TASK STATEMENT: Among the records that follow, set down only the lines from the one containing "and [Envelope] are" to the one containing "(** A decoded", both included, exactly.

==== DATA SECTION

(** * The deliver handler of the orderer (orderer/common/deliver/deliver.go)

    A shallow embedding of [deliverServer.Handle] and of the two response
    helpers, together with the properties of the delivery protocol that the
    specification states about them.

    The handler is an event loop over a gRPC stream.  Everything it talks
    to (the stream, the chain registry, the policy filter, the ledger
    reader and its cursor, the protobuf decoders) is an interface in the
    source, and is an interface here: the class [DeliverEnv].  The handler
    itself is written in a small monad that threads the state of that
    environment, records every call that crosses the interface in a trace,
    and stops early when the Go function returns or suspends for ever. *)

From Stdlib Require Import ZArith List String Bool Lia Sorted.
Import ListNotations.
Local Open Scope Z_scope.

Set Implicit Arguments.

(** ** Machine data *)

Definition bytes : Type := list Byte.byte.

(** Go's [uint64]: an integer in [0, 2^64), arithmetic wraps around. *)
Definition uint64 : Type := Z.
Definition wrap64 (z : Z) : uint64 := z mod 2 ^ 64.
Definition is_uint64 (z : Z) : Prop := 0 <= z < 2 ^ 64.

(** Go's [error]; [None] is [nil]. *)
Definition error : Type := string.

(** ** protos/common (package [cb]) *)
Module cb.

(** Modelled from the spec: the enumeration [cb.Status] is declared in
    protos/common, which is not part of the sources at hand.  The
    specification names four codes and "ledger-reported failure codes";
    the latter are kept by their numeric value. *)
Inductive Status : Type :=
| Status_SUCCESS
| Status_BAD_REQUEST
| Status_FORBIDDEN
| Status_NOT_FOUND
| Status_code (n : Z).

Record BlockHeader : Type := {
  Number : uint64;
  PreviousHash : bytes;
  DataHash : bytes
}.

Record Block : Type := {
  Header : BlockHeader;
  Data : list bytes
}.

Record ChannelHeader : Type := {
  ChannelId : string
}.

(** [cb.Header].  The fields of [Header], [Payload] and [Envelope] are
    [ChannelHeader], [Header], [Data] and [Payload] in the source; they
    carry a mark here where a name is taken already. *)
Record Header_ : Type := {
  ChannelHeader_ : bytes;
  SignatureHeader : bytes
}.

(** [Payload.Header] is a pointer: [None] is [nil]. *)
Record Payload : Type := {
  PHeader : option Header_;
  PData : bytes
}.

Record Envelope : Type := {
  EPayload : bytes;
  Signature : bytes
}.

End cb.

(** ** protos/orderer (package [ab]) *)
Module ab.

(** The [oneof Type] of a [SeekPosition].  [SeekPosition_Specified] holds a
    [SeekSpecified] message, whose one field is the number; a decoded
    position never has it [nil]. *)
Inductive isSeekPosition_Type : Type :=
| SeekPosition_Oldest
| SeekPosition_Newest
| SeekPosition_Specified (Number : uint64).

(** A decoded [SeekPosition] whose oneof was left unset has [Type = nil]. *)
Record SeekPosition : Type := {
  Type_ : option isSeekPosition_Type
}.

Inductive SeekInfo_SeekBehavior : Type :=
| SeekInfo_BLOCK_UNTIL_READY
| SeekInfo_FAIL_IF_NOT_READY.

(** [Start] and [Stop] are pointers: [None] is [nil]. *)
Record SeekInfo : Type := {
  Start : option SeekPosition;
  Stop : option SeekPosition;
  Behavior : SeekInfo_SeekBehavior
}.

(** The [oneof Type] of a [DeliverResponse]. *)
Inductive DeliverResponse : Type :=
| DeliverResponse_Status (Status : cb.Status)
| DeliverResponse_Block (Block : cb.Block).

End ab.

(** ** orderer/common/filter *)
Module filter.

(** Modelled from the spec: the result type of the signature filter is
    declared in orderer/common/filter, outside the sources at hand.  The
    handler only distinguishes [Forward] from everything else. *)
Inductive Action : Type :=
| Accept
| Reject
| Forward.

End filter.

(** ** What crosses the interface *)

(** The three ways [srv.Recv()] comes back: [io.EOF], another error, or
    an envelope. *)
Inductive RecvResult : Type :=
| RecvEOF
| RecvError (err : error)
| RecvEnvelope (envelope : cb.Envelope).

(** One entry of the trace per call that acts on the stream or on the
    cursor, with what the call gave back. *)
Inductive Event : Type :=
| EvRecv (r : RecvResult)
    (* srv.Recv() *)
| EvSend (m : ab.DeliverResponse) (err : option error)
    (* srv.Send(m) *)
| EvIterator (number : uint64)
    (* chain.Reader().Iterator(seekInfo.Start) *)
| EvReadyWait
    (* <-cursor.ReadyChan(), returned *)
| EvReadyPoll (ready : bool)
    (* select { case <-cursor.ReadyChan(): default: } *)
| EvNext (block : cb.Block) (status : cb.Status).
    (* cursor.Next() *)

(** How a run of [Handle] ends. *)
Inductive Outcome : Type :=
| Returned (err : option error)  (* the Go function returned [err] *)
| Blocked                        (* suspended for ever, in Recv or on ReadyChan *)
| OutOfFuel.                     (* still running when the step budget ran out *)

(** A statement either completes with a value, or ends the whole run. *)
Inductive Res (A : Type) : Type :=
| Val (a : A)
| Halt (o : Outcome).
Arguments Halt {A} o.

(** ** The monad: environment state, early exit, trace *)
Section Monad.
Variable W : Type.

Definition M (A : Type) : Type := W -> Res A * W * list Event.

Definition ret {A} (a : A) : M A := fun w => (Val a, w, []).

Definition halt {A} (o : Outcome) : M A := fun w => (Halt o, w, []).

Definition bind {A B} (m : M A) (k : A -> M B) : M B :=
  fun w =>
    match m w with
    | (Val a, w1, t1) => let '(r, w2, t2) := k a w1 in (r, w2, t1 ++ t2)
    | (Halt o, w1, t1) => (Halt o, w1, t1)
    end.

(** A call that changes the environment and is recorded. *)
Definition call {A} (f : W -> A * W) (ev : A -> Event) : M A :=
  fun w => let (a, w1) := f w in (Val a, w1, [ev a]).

========
==== DATA SECTION

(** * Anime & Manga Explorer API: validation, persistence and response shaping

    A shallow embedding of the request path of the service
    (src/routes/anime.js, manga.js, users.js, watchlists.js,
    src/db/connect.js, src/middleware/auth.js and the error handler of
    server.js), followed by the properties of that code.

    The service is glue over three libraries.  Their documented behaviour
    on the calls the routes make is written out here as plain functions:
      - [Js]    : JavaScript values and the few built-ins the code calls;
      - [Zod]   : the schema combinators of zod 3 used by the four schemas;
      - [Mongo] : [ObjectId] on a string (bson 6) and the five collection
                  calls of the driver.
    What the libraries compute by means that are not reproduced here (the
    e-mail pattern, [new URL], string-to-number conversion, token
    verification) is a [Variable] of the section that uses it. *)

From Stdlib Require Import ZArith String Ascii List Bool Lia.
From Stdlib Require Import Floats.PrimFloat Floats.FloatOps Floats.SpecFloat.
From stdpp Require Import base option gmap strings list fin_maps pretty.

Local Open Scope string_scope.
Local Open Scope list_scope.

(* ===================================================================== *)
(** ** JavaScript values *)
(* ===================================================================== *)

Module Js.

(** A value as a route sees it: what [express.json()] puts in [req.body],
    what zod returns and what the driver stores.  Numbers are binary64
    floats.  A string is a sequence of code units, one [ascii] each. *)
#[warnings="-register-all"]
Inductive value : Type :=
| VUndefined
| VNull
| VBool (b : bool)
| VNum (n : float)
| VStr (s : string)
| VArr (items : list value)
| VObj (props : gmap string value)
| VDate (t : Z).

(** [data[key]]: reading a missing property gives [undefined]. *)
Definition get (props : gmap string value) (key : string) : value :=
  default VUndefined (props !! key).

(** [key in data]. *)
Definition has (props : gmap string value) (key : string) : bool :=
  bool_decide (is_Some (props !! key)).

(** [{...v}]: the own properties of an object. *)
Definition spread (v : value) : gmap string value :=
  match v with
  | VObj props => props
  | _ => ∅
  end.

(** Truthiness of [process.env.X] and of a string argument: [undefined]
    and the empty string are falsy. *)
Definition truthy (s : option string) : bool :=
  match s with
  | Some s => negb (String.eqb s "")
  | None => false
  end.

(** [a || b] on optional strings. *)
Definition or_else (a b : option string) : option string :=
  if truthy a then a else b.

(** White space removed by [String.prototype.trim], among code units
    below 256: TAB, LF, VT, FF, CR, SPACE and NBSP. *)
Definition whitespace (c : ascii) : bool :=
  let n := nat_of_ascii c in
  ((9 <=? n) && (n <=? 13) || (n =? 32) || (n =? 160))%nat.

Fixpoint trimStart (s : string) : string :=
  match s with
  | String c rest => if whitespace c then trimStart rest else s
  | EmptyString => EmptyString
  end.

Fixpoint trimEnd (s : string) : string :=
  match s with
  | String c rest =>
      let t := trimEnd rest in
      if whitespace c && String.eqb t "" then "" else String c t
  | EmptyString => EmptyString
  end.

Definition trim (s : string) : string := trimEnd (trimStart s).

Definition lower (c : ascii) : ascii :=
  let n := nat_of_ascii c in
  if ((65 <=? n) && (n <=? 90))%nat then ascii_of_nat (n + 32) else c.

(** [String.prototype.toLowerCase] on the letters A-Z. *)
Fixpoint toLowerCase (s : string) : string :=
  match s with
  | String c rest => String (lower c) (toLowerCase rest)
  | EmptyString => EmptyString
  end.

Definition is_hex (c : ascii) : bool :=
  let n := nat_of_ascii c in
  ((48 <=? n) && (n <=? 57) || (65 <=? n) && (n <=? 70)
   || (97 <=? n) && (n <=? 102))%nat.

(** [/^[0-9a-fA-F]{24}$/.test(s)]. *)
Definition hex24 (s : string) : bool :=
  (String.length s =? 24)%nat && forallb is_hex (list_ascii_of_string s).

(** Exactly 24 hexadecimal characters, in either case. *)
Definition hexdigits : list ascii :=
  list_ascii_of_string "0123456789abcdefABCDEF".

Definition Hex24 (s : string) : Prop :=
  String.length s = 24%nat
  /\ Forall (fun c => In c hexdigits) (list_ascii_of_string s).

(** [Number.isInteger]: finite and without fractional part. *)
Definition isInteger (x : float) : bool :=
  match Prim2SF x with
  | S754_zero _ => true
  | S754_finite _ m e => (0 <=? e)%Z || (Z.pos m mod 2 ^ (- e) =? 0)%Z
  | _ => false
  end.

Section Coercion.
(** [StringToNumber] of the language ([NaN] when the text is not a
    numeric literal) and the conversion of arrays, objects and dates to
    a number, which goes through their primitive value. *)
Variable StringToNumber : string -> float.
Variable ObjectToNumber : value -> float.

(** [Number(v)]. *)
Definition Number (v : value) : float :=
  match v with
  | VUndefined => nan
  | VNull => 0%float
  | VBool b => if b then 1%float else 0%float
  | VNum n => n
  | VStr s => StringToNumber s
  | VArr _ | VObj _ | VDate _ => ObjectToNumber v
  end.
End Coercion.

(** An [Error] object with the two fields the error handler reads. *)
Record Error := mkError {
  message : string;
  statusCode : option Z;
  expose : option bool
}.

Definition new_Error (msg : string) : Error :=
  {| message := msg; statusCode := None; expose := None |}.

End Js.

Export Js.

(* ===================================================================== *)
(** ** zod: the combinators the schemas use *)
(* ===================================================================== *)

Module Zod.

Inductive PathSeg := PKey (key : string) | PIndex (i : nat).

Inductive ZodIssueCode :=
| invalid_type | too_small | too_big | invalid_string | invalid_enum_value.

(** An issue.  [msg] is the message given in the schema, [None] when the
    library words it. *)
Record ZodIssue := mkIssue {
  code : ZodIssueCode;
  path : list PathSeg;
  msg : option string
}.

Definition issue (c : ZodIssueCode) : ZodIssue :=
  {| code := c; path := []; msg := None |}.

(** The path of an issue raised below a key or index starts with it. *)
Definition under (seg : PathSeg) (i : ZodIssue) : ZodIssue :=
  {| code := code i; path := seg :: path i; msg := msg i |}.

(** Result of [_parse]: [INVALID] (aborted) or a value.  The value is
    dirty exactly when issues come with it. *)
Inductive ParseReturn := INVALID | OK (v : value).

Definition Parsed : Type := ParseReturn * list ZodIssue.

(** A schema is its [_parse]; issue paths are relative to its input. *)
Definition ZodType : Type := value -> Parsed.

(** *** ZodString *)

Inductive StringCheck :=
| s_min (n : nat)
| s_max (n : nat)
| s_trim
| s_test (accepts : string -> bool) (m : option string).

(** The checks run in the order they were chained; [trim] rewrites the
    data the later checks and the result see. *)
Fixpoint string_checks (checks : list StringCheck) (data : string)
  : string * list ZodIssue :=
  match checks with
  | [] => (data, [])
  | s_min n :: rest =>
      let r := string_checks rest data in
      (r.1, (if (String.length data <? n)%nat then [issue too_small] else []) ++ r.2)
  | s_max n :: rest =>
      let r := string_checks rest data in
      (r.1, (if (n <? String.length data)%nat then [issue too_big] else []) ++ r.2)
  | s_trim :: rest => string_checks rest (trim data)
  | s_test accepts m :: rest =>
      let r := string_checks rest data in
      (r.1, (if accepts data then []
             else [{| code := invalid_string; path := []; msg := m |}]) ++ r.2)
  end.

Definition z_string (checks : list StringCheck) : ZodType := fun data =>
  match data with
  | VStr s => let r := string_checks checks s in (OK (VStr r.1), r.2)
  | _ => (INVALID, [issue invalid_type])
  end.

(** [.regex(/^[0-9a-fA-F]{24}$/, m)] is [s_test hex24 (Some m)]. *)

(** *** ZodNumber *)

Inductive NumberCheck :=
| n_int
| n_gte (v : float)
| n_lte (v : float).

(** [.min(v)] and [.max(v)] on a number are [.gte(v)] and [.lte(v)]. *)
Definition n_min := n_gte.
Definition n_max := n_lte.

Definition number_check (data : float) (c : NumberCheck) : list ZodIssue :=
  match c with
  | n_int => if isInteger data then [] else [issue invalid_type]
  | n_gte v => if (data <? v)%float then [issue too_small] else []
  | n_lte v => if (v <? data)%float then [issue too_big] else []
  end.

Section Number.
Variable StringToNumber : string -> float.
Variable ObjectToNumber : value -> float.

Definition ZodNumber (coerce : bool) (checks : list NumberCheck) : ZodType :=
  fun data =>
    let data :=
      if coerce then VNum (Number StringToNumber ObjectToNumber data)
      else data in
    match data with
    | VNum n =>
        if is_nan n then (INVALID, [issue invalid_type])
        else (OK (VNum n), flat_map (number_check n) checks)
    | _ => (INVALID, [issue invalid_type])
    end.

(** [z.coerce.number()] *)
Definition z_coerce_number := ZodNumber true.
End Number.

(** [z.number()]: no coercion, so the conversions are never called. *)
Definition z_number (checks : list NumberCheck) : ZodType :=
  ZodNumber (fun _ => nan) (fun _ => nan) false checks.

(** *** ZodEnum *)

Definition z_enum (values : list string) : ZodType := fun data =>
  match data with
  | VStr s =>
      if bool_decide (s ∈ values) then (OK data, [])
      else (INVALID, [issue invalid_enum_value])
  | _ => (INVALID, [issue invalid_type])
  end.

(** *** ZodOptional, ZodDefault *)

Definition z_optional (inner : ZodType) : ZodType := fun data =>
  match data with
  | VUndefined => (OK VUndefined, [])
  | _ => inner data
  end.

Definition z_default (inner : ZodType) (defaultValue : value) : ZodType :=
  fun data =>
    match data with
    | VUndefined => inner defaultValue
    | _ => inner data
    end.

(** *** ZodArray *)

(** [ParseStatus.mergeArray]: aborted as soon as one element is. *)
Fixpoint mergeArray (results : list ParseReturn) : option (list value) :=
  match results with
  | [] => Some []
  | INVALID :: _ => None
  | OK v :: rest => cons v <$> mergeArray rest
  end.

========

ANSWER SECTION:
(** [cb.Header].  The fields of [Header], [Payload] and [Envelope] are
    [ChannelHeader], [Header], [Data] and [Payload] in the source; they
    carry a mark here where a name is taken already. *)
Record Header_ : Type := {
  ChannelHeader_ : bytes;
  SignatureHeader : bytes
}.

(** [Payload.Header] is a pointer: [None] is [nil]. *)
Record Payload : Type := {
  PHeader : option Header_;
  PData : bytes
}.

Record Envelope : Type := {
  EPayload : bytes;
  Signature : bytes
}.

End cb.

(** ** protos/orderer (package [ab]) *)
Module ab.

(** The [oneof Type] of a [SeekPosition].  [SeekPosition_Specified] holds a
    [SeekSpecified] message, whose one field is the number; a decoded
    position never has it [nil]. *)
Inductive isSeekPosition_Type : Type :=
| SeekPosition_Oldest
| SeekPosition_Newest
| SeekPosition_Specified (Number : uint64).

(** A decoded [SeekPosition] whose oneof was left unset has [Type = nil]. *)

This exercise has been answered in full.